• [EXERCISE OBJECTIVE]: Look below for the line containing "the index. *)" and the line containing "wikiPages q Hlen)."; repeat exactly those two lines and all lines between them, and nothing else.
═════ RECORD EXCERPTS
(** C4.  For a query whose trimmed length is at least 3: a page matches iff
    the lower-cased query occurs in its [lowercaseTitle] or in the lower-cased
    form of one of its tags (for tags already in lower case, as the loader
    stores them, in the tag itself); the candidates are those of the
    matching pages, in order and up to the cap of 25, each with the page's
    path as [value] and its title as [name]; with no matching page the result
    is exactly the [no_results] sentinel. *)
Theorem search_matching (wikiPages : list WikiPage.t) (q : string) :
  3 <= String.length (trim q) ->
  (forall page : WikiPage.t,
     matches q page = true <->
     substring (toLowerCase q) (WikiPage.lowercaseTitle page) \/
     exists tag : string,
       In tag (WikiPage.tags page) /\
       substring (toLowerCase q) (toLowerCase tag)) /\
  (forall page : WikiPage.t,
     Forall lowerCased (WikiPage.tags page) ->
     (matches q page = true <->
      substring (toLowerCase q) (WikiPage.lowercaseTitle page) \/
      exists tag : string,
        In tag (WikiPage.tags page) /\ substring (toLowerCase q) tag)) /\
  (forall page : WikiPage.t,
     In page (filter (matches q) wikiPages) <->
     In page wikiPages /\ matches q page = true) /\
  (filter (matches q) wikiPages <> [] ->
   search wikiPages q =
     map (fun page => Candidate.mk (WikiPage.title page) (WikiPage.path page))
         (firstn 25 (filter (matches q) wikiPages))) /\
  (List.length (filter (matches q) wikiPages) <= 25 ->
   forall page : WikiPage.t,
     In page wikiPages -> matches q page = true ->
     In (Candidate.mk (WikiPage.title page) (WikiPage.path page))
        (search wikiPages q)) /\
  (filter (matches q) wikiPages = [] ->
   search wikiPages q = [no_results]) /\
  Candidate.value no_results = Str "no_results".
Proof.
  intros Htrim.
  assert (Hlen : 3 <= String.length q)
    by (pose proof (trim_length q); lia).
  pose proof (search_ge3 wikiPages q Hlen) as Hs.
  split; [intros page; apply matches_spec|].
  split.
  { intros page Hlow. rewrite matches_spec.
    assert (Heq : forall tag, In tag (WikiPage.tags page) -> toLowerCase tag = tag)
      by (intros tag Hin; rewrite Forall_forall in Hlow; exact (Hlow tag Hin)).
    split; (intros [H | [tag [Hin H]]]; [now left | right; exists tag]);
      (split; [assumption|]).
    - now rewrite <- (Heq tag Hin).
    - now rewrite (Heq tag Hin). }
  split; [intros page; apply filter_In|].
  split.
  { intros Hne. rewrite Hs.
    destruct (filter (matches q) wikiPages); [congruence | reflexivity]. }
  split.
  { intros Hcap page Hin Hm. rewrite Hs.
    assert (Hp : In page (filter (matches q) wikiPages)) by now apply filter_In.
    destruct (filter (matches q) wikiPages) as [|p0 m] eqn:E; [destruct Hp|].
    rewrite firstn_all2 by exact Hcap.
    apply (in_map toCandidate) in Hp. exact Hp. }
  split; [|reflexivity].
  intros Hnil. rewrite Hs, Hnil. reflexivity.
Qed.

Lemma search_matching_witness :
  3 <= String.length (trim "set") /\
  search [setupPage] "set" = [Candidate.mk "Setup Guide" (Str "setup")].
Proof.
  split; [vm_compute; lia|].
  destruct (search_matching [setupPage] "set") as (_ & _ & _ & H & _).
  - vm_compute; lia.
  - rewrite H; [reflexivity | vm_compute; discriminate].
Defined.

(** C5.  The search never returns more than 25 candidates; when more than 25
    pages match a query that is matched at all (3 code units or more), the
    result is the candidates of the first 25 matching pages, in the order of
    the index. *)
Theorem search_cap (wikiPages : list WikiPage.t) (q : string) :
  List.length (search wikiPages q) <= 25 /\
  (3 <= String.length q ->
   25 < List.length (filter (matches q) wikiPages) ->
   search wikiPages q =
     map toCandidate (firstn 25 (filter (matches q) wikiPages)) /\
   List.length (search wikiPages q) = 25 /\
   exists rest : list WikiPage.t,
     filter (matches q) wikiPages =
       firstn 25 (filter (matches q) wikiPages) ++ rest).
Proof.
  split; [apply search_length|].
  intros Hlen Hmany.
  assert (Hs : search wikiPages q =
               map toCandidate (firstn 25 (filter (matches q) wikiPages))).
  { rewrite (search_ge3 wikiPages q Hlen).
    destruct (filter (matches q) wikiPages); [simpl in Hmany; lia | reflexivity]. }
  split; [exact Hs|]. split.
  - rewrite Hs, length_map, firstn_length_le; lia.
  - exists (skipn 25 (filter (matches q) wikiPages)).
    symmetry. apply firstn_skipn.
Qed.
══════════
• [TASK RESPONSE]:
    the index. *)
Theorem search_cap (wikiPages : list WikiPage.t) (q : string) :
  List.length (search wikiPages q) <= 25 /\
  (3 <= String.length q ->
   25 < List.length (filter (matches q) wikiPages) ->
   search wikiPages q =
     map toCandidate (firstn 25 (filter (matches q) wikiPages)) /\
   List.length (search wikiPages q) = 25 /\
   exists rest : list WikiPage.t,
     filter (matches q) wikiPages =
       firstn 25 (filter (matches q) wikiPages) ++ rest).
Proof.
  split; [apply search_length|].
  intros Hlen Hmany.
  assert (Hs : search wikiPages q =
               map toCandidate (firstn 25 (filter (matches q) wikiPages))).
  { rewrite (search_ge3 wikiPages q Hlen).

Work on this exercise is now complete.